Fault Line 1: Teachers; The Core Production Function Nobody Wants to Fix
A school is only as good as what happens in its classrooms. And in Nepal’s public schools, what happens there is; too often; very little.
Public school teachers enjoy permanent employment. Once appointed, there is almost no mechanism to remove a teacher for poor performance. The Nepal Teachers’ Union is powerful. Transfers happen, but accountability does not. A 2019 study by Room to Read Nepal found teacher absenteeism in public schools running between 25 30% in remote districts. The children sit. The teacher may not come. This is not a metaphor; it is a daily reality.
Private schools work differently. They hire on contract, evaluate on results, and terminate for consistent underperformance. Parents pay fees. Parents complain. Parents leave.
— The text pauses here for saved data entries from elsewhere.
Lemma step_keeps_batches_nonempty (l : label) (s s' : State) :
  Forall (fun b => b <> []) (forward_channel (log s)) ->
  step cfg l s = Some s' ->
  Forall (fun b => b <> []) (forward_channel (log s')).
Proof.
  intros Hne Hstep. step_paths Hstep.
  all: cbn; rewrite ?forward_channel_snoc; cbn; rewrite ?app_nil_r;
    try assumption.
  all: apply Forall_app; split; [assumption|]; constructor; [|constructor].
  all: match goal with
       | H : (0 <? length ?b)%nat = true |- ?b <> [] =>
           intros E; rewrite E in H; discriminate H
       end.
Qed.

(** With forward notifications on, after every schedule from the
    registered state the batches broadcast so far, one after the other,
    followed by what is still in the buffer, are exactly the forward
    events delivered, each once and in delivery order; and no batch that
    was broadcast is empty. *)
Theorem forward_events_conserved (ls : list label) (s : State) :
  ENABLE_FWD_NOTIFICATIONS cfg = true ->
  run cfg ls registered = Some s ->
  concat (forward_channel (log s)) ++ _fwd_successes s = forwards_delivered ls
  /\ Forall (fun b => b <> []) (forward_channel (log s)).
Proof.
  intros Hon Hrun. split.
  - assert (forall ls s0 s1, run cfg ls s0 = Some s1 ->
              concat (forward_channel (log s1)) ++ _fwd_successes s1
              = concat (forward_channel (log s0)) ++ _fwd_successes s0
                ++ forwards_delivered ls) as Hgen.
    { clear ls s Hrun. induction ls as [|l ls IH]; intros s0 s1 Hrun; cbn [run] in Hrun.
      - injection Hrun as <-. cbn. rewrite app_nil_r. reflexivity.
      - destruct (step cfg l s0) as [s'|] eqn:H1; [|discriminate].
        rewrite (IH s' s1 Hrun), app_assoc,
          (step_conserves_forwards l s0 s' Hon H1).
        change (l :: ls) with ([l] ++ ls). unfold forwards_delivered.
        rewrite omap_app, <- !app_assoc. reflexivity. }
    rewrite (Hgen ls registered s Hrun). reflexivity.
  - refine (run_invariant _ step_keeps_batches_nonempty ls registered s _ Hrun).
    constructor.
Qed.
(** * RigolDS1000: a shallow embedding of the oscilloscope driver

    Source: photonmover/instruments/Oscilloscopes/RigolDS1000.py.

    The driver is a sequence of argument checks, formatted SCPI command
    strings sent over a VISA session, and the parsing of two kinds of
    replies.  The embedding keeps that shape: every method is a computation
    in a small state-and-exception monad over a [session], which records
    everything the method does (commands written, reads, prints, sleeps,
    files saved) and holds the replies the instrument will give.

    Modelling decisions, all local to the definitions below:
    - Python [int] is [Z]; channels, bandwidth flags and averaging counts
      are integers.
    - Python [float] is [pyfloat]: an exact rational or one of the three
      non-finite values.  Binary rounding, overflow to infinity and the sign
      of zero are not represented.
    - [bytes] and [str] are both [string] (a list of 8-bit characters).
    - the session is assumed open ([self.gpib] is a live resource). *)

From Stdlib Require Import ZArith QArith List String Ascii Bool Lia.
From Stdlib Require Import DecimalString.
Import ListNotations.

Local Open Scope string_scope.
Local Open Scope Z_scope.

(** ** Python values *)

Module Py.

(** A Python float: exact rationals (kept in lowest terms by the
    arithmetic below) and the non-finite values. *)
Inductive pyfloat : Type :=
| Finite (q : Q)
| PosInf
| NegInf
| NaN.

(** The exceptions the driver can run into. *)
Inductive exn : Type :=
| ValueError
| IndexError
| OverflowError
| VisaIOError.

Inductive result (A : Type) : Type :=
| Ok (a : A)
| Raise (e : exn).
Arguments Ok {A} a.
Arguments Raise {A} e.

Definition of_Z (z : Z) : pyfloat := Finite (inject_Z z).

Definition Qsign (q : Q) : Z := Z.sgn (Qnum q).

Definition inf_of_sign (s : Z) : pyfloat :=
  if s =? 0 then NaN else if 0 <? s then PosInf else NegInf.

Definition sign_of (x : pyfloat) : Z :=
  match x with
  | Finite q => Qsign q
  | PosInf => 1
  | NegInf => -1
  | NaN => 0
  end.

(** [x * y] on floats. *)
Definition mul (x y : pyfloat) : pyfloat :=
  match x, y with
  | NaN, _ | _, NaN => NaN
  | Finite a, Finite b => Finite (Qred (a * b))
  | _, _ => inf_of_sign (sign_of x * sign_of y)
  end.

(** [x + y] on floats. *)
Definition add (x y : pyfloat) : pyfloat :=
  match x, y with
  | NaN, _ | _, NaN => NaN
  | Finite a, Finite b => Finite (Qred (a + b))
  | PosInf, NegInf | NegInf, PosInf => NaN
  | PosInf, _ | _, PosInf => PosInf
  | NegInf, _ | _, NegInf => NegInf
  end.

(** [x / y] for a finite [x] and a non-zero integer constant [y]. *)
Definition div_const (x : pyfloat) (y : positive) : pyfloat :=
  match x with
  | Finite a => Finite (Qred (a / inject_Z (Zpos y)))
  | other => other
  end.

(** [int(x)]: truncation toward zero; raises on the non-finite values. *)
Definition to_int (x : pyfloat) : result Z :=
  match x with
  | Finite q => Ok (Z.quot (Qnum q) (Zpos (Qden q)))
  | PosInf | NegInf => Raise OverflowError
  | NaN => Raise ValueError
  end.

(** ["%d" % z] for an integer. *)
Definition fmt_d (z : Z) : string := NilZero.string_of_int (Z.to_int z).

(** Rounding of a non-negative rational [n/d] to an integer, ties to
    even, as the [%f] conversion does on the exact value. *)
Definition round_half_even (n : Z) (d : positive) : Z :=
  let q := n / Zpos d in
  let r := n mod Zpos d in
  match 2 * r ?= Zpos d with
  | Lt => q
  | Gt => q + 1
  | Eq => if Z.even q then q else q + 1
  end.

Fixpoint zeros (n : nat) : string :=
  match n with
  | O => EmptyString
  | S k => String "0" (zeros k)
  end.

(** Left padding with zeros up to [width] characters. *)
Definition zfill (width : nat) (s : string) : string :=
  zeros (width - String.length s) ++ s.

(** ["%.<prec>f" % x], for [prec > 0]. *)
Definition fmt_f (prec : nat) (x : pyfloat) : string :=
  match x with
  | Finite q =>
      let scale := 10 ^ Z.of_nat prec in
      let n := round_half_even (Z.abs (Qnum q) * scale) (Qden q) in
      (if Qnum q <? 0 then "-" else "")
        ++ fmt_d (n / scale) ++ "."
        ++ zfill prec (fmt_d (n mod scale))
  | PosInf => "inf"
  | NegInf => "-inf"
  | NaN => "nan"
  end.

(** [x in xs] for integers and for strings. *)
Definition in_ints (x : Z) (xs : list Z) : bool := existsb (Z.eqb x) xs.
Definition in_strs (x : string) (xs : list string) : bool :=
  existsb (String.eqb x) xs.

End Py.
Export Py.

(** ** Text: [str(bytes)], slices, [split] and [float(str)] *)

Module Text.

Definition quote1 : ascii := "'"%char.
Definition quote2 : ascii := "034"%char.
Definition backslash : ascii := "\"%char.

Fixpoint contains (c : ascii) (s : string) : bool :=
  match s with
  | EmptyString => false
  | String d rest => (d =? c)%char || contains c rest
  end.

Definition hex_digit (n : N) : ascii :=
  nth (N.to_nat n) (list_ascii_of_string "0123456789abcdef") "0"%char.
So private school management has to manage teachers. The incentive structure is brutally simple and brutally effective.
The fix is not to copy private schools blindly. It is to break the protection of non-performance in public schools. Performance-linked pay, transparent evaluation, and principal-level authority to manage staff these are operational changes, not ideology.
“You cannot improve a school by ignoring what the teacher does for six hours every day.” Adapted from Dewey’s core principle of learning-by-doing.
Fault Line 2: English as Economic Currency; Who Gets to Spend It?
Here is a fact that no politician in Kathmandu likes to say out loud: English is not just a language in Nepal. It is a class marker.
Private schools teach in English medium from Nursery. Students graduate comfortable in English, ready for Tribhuvan University’s better departments, for Indian universities, for Gulf jobs that pay three times the local rate. Public schools teach in Nepali; which is fine culturally, but economically catastrophic when every decent employer, every higher education entrance exam, and every migration pathway runs in English.
This is not about abandoning Nepali culture. This is about recognising that language of instruction is an economic signal; and right now, that signal is screaming inequality.
The government’s attempt to introduce English medium in public schools has been poorly implemented. Teachers with weak English command are asked to teach Science in English. Students get confused. Parents see the confusion. And then they scrape together Rs. 2,000–5,000 per month to put their child in a private school, even when they cannot afford it.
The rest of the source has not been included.